» Records to process:

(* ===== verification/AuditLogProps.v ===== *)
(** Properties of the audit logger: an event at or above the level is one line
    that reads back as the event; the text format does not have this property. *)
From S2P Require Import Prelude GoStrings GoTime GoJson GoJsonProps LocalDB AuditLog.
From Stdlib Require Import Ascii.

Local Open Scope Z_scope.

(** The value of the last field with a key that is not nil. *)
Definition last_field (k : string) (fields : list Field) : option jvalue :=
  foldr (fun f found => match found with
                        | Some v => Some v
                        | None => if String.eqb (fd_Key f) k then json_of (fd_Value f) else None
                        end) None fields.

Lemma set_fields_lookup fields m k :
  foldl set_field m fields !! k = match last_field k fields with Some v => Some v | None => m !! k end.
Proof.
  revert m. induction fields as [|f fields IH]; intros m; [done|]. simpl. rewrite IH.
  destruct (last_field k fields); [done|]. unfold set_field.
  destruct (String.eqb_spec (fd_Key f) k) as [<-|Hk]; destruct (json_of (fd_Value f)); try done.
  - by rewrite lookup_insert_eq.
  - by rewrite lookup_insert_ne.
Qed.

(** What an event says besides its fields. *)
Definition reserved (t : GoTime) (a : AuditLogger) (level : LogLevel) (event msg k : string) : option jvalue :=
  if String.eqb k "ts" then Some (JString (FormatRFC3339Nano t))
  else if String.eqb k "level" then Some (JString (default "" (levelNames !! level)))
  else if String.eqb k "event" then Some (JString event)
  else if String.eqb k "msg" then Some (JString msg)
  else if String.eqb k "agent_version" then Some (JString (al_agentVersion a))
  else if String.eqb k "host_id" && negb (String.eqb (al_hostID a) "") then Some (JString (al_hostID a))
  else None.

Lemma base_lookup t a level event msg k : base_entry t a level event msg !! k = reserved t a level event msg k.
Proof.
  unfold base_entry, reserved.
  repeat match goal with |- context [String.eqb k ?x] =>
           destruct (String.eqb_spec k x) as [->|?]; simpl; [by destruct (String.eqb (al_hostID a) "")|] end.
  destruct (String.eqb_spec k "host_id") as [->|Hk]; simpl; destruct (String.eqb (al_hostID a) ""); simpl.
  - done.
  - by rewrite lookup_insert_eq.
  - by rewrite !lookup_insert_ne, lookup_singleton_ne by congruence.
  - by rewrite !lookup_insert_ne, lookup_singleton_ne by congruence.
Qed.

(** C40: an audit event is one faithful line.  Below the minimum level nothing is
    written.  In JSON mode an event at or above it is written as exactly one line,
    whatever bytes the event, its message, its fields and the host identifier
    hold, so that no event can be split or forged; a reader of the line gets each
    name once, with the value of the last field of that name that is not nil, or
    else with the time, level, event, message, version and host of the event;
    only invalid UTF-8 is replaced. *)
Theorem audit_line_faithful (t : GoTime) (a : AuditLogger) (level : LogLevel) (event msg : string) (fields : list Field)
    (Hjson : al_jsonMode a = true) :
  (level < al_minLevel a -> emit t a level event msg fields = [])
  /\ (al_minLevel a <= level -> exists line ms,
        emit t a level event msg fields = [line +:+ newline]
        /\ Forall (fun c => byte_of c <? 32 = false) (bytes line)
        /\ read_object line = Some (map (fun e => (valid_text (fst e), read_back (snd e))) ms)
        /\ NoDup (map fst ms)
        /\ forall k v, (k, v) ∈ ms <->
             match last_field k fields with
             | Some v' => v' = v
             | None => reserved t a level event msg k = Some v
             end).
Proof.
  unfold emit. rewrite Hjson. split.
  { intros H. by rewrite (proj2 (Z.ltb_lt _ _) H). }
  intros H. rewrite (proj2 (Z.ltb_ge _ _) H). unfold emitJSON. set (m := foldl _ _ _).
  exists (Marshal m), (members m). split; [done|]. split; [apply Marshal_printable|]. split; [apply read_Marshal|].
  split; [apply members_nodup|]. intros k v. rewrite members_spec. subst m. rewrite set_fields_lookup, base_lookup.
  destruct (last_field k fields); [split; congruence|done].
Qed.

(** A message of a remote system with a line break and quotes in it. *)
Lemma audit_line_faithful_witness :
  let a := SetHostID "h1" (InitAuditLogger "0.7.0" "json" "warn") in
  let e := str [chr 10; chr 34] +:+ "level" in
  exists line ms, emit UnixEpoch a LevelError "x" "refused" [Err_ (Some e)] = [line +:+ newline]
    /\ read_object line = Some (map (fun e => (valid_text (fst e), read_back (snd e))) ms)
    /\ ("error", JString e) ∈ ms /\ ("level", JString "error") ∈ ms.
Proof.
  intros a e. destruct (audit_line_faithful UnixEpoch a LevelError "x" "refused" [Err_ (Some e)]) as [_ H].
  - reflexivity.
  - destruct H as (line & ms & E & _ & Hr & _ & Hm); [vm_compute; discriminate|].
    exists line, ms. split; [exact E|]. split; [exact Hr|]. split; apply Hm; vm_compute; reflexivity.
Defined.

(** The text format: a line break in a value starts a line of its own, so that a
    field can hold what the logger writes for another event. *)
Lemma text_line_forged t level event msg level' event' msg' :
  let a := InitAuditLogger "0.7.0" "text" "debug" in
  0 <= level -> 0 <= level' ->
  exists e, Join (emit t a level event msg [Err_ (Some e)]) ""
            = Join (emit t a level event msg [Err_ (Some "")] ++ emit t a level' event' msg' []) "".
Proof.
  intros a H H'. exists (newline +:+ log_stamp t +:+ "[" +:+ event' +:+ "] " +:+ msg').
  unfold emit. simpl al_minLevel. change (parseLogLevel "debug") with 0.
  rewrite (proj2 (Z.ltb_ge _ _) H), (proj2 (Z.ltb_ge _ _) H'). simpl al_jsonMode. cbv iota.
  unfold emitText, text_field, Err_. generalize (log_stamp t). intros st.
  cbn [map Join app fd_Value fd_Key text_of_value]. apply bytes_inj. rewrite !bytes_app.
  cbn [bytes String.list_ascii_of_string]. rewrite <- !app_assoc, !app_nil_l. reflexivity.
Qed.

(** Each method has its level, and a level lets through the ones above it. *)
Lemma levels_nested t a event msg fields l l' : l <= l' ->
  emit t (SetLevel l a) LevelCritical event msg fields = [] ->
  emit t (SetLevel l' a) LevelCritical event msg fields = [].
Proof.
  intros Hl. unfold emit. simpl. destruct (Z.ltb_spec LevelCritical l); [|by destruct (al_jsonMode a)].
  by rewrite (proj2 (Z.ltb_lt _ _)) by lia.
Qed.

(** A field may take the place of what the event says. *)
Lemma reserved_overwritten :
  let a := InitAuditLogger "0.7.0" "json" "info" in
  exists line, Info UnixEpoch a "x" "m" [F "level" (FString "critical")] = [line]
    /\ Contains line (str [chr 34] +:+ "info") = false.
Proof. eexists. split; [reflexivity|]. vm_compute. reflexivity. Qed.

...

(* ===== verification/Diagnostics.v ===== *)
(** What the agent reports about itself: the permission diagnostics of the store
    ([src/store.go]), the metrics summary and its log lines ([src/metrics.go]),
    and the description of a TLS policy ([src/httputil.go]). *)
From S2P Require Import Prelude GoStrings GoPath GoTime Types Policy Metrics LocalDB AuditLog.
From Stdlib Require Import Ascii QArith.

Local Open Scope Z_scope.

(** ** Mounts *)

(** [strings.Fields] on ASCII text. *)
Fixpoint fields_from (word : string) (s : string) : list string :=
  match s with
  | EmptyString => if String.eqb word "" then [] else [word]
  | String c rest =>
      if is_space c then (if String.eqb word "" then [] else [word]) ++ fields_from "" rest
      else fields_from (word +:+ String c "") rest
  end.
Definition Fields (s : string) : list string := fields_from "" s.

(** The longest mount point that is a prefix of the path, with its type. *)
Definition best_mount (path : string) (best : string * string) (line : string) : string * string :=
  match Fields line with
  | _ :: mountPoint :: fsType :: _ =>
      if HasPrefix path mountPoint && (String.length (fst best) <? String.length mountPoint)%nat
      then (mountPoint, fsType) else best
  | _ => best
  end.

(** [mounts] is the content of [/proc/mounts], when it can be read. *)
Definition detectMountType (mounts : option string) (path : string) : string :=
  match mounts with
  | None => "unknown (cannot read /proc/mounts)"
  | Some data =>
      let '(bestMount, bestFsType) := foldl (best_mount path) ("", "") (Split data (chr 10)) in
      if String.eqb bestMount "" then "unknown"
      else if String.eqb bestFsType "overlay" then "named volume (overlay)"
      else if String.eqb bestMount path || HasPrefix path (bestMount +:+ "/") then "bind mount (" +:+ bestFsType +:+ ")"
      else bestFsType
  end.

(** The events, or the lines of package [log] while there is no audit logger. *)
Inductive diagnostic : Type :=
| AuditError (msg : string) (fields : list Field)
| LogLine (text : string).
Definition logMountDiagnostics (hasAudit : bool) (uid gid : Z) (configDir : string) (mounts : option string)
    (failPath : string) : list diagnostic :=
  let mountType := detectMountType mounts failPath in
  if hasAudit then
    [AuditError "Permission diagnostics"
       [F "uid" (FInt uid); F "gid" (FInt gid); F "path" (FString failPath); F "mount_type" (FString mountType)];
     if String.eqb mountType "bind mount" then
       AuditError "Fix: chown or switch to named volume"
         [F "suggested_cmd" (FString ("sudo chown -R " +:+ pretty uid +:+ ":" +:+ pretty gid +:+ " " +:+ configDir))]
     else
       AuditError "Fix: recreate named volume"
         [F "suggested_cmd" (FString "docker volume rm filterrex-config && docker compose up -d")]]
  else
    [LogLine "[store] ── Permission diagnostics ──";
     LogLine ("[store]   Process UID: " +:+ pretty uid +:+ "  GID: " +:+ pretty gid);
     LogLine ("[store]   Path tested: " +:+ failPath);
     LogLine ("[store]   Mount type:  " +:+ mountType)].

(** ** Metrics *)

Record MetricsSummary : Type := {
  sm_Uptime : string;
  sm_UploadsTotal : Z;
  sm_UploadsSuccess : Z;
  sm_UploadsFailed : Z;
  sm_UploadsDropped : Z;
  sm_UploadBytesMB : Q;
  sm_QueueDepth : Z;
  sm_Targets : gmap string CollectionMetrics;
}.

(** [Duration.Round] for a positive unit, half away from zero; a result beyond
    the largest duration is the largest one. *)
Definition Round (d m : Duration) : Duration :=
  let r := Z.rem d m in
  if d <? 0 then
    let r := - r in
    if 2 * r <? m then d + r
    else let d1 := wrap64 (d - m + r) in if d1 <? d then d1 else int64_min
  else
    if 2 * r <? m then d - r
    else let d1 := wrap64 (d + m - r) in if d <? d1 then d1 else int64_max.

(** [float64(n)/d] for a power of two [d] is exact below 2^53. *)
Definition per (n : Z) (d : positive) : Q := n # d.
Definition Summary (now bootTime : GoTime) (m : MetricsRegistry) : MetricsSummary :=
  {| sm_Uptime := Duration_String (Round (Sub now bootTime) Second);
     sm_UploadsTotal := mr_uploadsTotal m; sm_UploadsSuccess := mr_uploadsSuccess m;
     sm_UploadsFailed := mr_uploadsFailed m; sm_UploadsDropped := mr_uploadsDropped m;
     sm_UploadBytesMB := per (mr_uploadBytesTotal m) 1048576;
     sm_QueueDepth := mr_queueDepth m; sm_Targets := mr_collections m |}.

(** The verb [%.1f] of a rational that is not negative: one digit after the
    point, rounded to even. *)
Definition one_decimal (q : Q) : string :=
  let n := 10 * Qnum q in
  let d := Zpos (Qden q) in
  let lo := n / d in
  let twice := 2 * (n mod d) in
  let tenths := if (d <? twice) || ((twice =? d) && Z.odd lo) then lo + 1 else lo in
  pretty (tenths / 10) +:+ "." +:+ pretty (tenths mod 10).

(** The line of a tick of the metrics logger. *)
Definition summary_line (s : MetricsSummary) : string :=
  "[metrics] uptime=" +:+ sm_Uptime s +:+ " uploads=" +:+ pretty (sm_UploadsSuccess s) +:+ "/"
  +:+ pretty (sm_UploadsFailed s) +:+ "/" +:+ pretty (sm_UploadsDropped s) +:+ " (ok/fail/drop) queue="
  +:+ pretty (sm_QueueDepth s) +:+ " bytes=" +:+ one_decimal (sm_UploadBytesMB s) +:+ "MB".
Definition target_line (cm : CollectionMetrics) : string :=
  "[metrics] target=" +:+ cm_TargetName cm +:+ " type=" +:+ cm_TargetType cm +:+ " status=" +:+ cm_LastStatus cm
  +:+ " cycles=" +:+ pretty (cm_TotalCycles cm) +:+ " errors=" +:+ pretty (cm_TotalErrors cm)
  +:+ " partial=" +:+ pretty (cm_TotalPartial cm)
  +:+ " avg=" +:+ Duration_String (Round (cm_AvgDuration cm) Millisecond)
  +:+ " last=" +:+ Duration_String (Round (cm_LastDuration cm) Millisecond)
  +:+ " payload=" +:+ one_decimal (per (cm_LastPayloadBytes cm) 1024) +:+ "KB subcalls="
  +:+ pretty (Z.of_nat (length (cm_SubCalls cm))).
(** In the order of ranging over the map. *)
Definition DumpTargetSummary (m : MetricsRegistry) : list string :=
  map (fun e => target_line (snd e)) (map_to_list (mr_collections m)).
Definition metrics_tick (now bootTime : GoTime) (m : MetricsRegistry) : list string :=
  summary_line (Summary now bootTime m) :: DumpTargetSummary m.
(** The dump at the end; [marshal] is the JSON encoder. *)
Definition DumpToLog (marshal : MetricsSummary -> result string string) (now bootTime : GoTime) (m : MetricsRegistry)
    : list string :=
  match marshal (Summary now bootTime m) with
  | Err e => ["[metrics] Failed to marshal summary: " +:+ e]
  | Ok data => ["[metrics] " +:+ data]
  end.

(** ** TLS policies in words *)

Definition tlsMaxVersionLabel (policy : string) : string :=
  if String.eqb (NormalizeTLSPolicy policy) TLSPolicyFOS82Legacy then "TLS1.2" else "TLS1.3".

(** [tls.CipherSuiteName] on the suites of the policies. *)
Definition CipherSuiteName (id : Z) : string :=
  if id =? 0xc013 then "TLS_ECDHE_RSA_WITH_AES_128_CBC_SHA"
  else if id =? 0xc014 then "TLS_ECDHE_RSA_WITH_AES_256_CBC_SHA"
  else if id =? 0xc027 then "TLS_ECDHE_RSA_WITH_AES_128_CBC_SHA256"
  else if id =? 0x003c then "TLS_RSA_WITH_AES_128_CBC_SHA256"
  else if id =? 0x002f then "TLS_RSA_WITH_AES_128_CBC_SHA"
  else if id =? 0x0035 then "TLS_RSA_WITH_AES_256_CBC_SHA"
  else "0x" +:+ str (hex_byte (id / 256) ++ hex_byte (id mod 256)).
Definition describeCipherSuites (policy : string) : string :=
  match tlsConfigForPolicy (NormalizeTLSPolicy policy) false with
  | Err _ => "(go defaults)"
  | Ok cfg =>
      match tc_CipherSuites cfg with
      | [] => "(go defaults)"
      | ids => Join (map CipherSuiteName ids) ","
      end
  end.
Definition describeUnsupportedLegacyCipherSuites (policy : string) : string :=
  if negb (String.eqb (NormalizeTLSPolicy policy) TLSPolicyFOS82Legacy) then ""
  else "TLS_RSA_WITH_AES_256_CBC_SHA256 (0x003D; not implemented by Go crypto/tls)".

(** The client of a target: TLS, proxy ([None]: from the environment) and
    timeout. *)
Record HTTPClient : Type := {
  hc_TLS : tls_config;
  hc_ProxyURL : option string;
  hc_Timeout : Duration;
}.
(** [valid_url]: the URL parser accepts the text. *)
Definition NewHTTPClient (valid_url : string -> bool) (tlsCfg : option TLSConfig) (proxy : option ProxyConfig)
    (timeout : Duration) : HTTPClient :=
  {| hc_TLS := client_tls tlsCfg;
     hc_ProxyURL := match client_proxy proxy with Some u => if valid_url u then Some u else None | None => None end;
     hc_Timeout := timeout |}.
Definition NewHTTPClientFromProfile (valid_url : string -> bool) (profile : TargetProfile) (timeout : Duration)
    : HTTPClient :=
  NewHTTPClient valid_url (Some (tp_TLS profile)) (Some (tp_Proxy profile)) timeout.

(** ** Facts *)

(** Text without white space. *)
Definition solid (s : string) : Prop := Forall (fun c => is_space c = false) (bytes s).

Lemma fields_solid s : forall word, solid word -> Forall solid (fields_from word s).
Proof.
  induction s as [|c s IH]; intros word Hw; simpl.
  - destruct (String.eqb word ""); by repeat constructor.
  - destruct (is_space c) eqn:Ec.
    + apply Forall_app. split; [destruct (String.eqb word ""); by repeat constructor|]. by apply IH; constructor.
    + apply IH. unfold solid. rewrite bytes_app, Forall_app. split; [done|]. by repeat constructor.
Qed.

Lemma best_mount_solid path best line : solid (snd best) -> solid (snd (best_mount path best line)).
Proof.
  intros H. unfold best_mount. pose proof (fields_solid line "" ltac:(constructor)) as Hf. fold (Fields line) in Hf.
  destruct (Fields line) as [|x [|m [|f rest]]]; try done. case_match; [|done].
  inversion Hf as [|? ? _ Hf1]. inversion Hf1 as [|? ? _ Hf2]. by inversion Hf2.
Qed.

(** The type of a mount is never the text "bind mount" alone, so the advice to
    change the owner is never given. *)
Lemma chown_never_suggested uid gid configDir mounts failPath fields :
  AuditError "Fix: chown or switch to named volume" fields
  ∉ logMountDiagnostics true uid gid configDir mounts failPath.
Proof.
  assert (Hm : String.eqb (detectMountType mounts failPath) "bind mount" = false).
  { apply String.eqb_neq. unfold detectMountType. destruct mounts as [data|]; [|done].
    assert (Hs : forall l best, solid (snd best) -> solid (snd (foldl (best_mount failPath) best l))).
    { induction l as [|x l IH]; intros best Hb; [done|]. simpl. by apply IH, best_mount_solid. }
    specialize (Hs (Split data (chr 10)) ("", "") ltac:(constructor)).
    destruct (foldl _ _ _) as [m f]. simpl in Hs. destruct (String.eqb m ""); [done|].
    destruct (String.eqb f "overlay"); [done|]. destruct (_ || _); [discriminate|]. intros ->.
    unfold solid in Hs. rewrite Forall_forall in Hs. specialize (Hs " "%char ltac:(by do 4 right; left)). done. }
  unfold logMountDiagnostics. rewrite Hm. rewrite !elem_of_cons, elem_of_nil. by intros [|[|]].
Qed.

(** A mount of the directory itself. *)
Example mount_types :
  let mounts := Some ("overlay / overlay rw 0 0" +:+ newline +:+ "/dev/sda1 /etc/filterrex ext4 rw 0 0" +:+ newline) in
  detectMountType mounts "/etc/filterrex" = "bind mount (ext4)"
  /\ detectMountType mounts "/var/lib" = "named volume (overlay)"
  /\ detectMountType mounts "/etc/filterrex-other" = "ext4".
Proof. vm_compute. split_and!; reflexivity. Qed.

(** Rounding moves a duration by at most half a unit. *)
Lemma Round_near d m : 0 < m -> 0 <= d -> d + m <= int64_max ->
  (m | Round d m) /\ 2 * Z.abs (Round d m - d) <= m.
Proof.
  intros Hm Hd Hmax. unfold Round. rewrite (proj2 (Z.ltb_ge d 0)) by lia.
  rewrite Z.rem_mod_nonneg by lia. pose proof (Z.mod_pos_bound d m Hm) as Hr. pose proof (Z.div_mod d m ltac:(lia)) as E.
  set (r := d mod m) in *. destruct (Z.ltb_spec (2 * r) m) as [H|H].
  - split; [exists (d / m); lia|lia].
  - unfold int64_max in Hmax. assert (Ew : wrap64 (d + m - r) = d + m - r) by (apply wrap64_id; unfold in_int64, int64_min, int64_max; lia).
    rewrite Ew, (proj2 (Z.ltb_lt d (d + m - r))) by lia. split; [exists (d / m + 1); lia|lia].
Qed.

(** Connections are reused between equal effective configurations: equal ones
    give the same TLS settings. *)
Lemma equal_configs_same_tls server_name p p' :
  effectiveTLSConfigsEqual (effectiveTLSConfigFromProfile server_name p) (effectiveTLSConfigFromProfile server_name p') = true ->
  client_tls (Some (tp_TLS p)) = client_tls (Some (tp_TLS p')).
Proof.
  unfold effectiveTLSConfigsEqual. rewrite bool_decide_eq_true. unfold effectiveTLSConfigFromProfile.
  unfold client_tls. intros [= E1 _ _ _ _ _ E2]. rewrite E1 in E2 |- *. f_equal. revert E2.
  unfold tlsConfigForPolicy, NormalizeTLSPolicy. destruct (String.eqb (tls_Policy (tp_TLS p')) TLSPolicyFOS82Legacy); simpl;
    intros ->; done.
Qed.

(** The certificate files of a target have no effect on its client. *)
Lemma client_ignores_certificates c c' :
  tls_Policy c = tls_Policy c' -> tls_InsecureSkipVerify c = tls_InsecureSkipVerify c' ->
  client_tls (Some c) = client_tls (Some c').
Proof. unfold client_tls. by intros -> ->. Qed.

» Exercise prompt: Please output the lines of the listing above that fall in the stretch from the one with "Definition Fields (s" through the one with "(msg : string) (fields : list Field)", exactly and only those.

» Result of this task:
Definition Fields (s : string) : list string := fields_from "" s.

(** The longest mount point that is a prefix of the path, with its type. *)
Definition best_mount (path : string) (best : string * string) (line : string) : string * string :=
  match Fields line with
  | _ :: mountPoint :: fsType :: _ =>
      if HasPrefix path mountPoint && (String.length (fst best) <? String.length mountPoint)%nat
      then (mountPoint, fsType) else best
  | _ => best
  end.

(** [mounts] is the content of [/proc/mounts], when it can be read. *)
Definition detectMountType (mounts : option string) (path : string) : string :=
  match mounts with
  | None => "unknown (cannot read /proc/mounts)"
  | Some data =>
      let '(bestMount, bestFsType) := foldl (best_mount path) ("", "") (Split data (chr 10)) in
      if String.eqb bestMount "" then "unknown"
      else if String.eqb bestFsType "overlay" then "named volume (overlay)"
      else if String.eqb bestMount path || HasPrefix path (bestMount +:+ "/") then "bind mount (" +:+ bestFsType +:+ ")"
      else bestFsType
  end.

(** The events, or the lines of package [log] while there is no audit logger. *)
Inductive diagnostic : Type :=
| AuditError (msg : string) (fields : list Field)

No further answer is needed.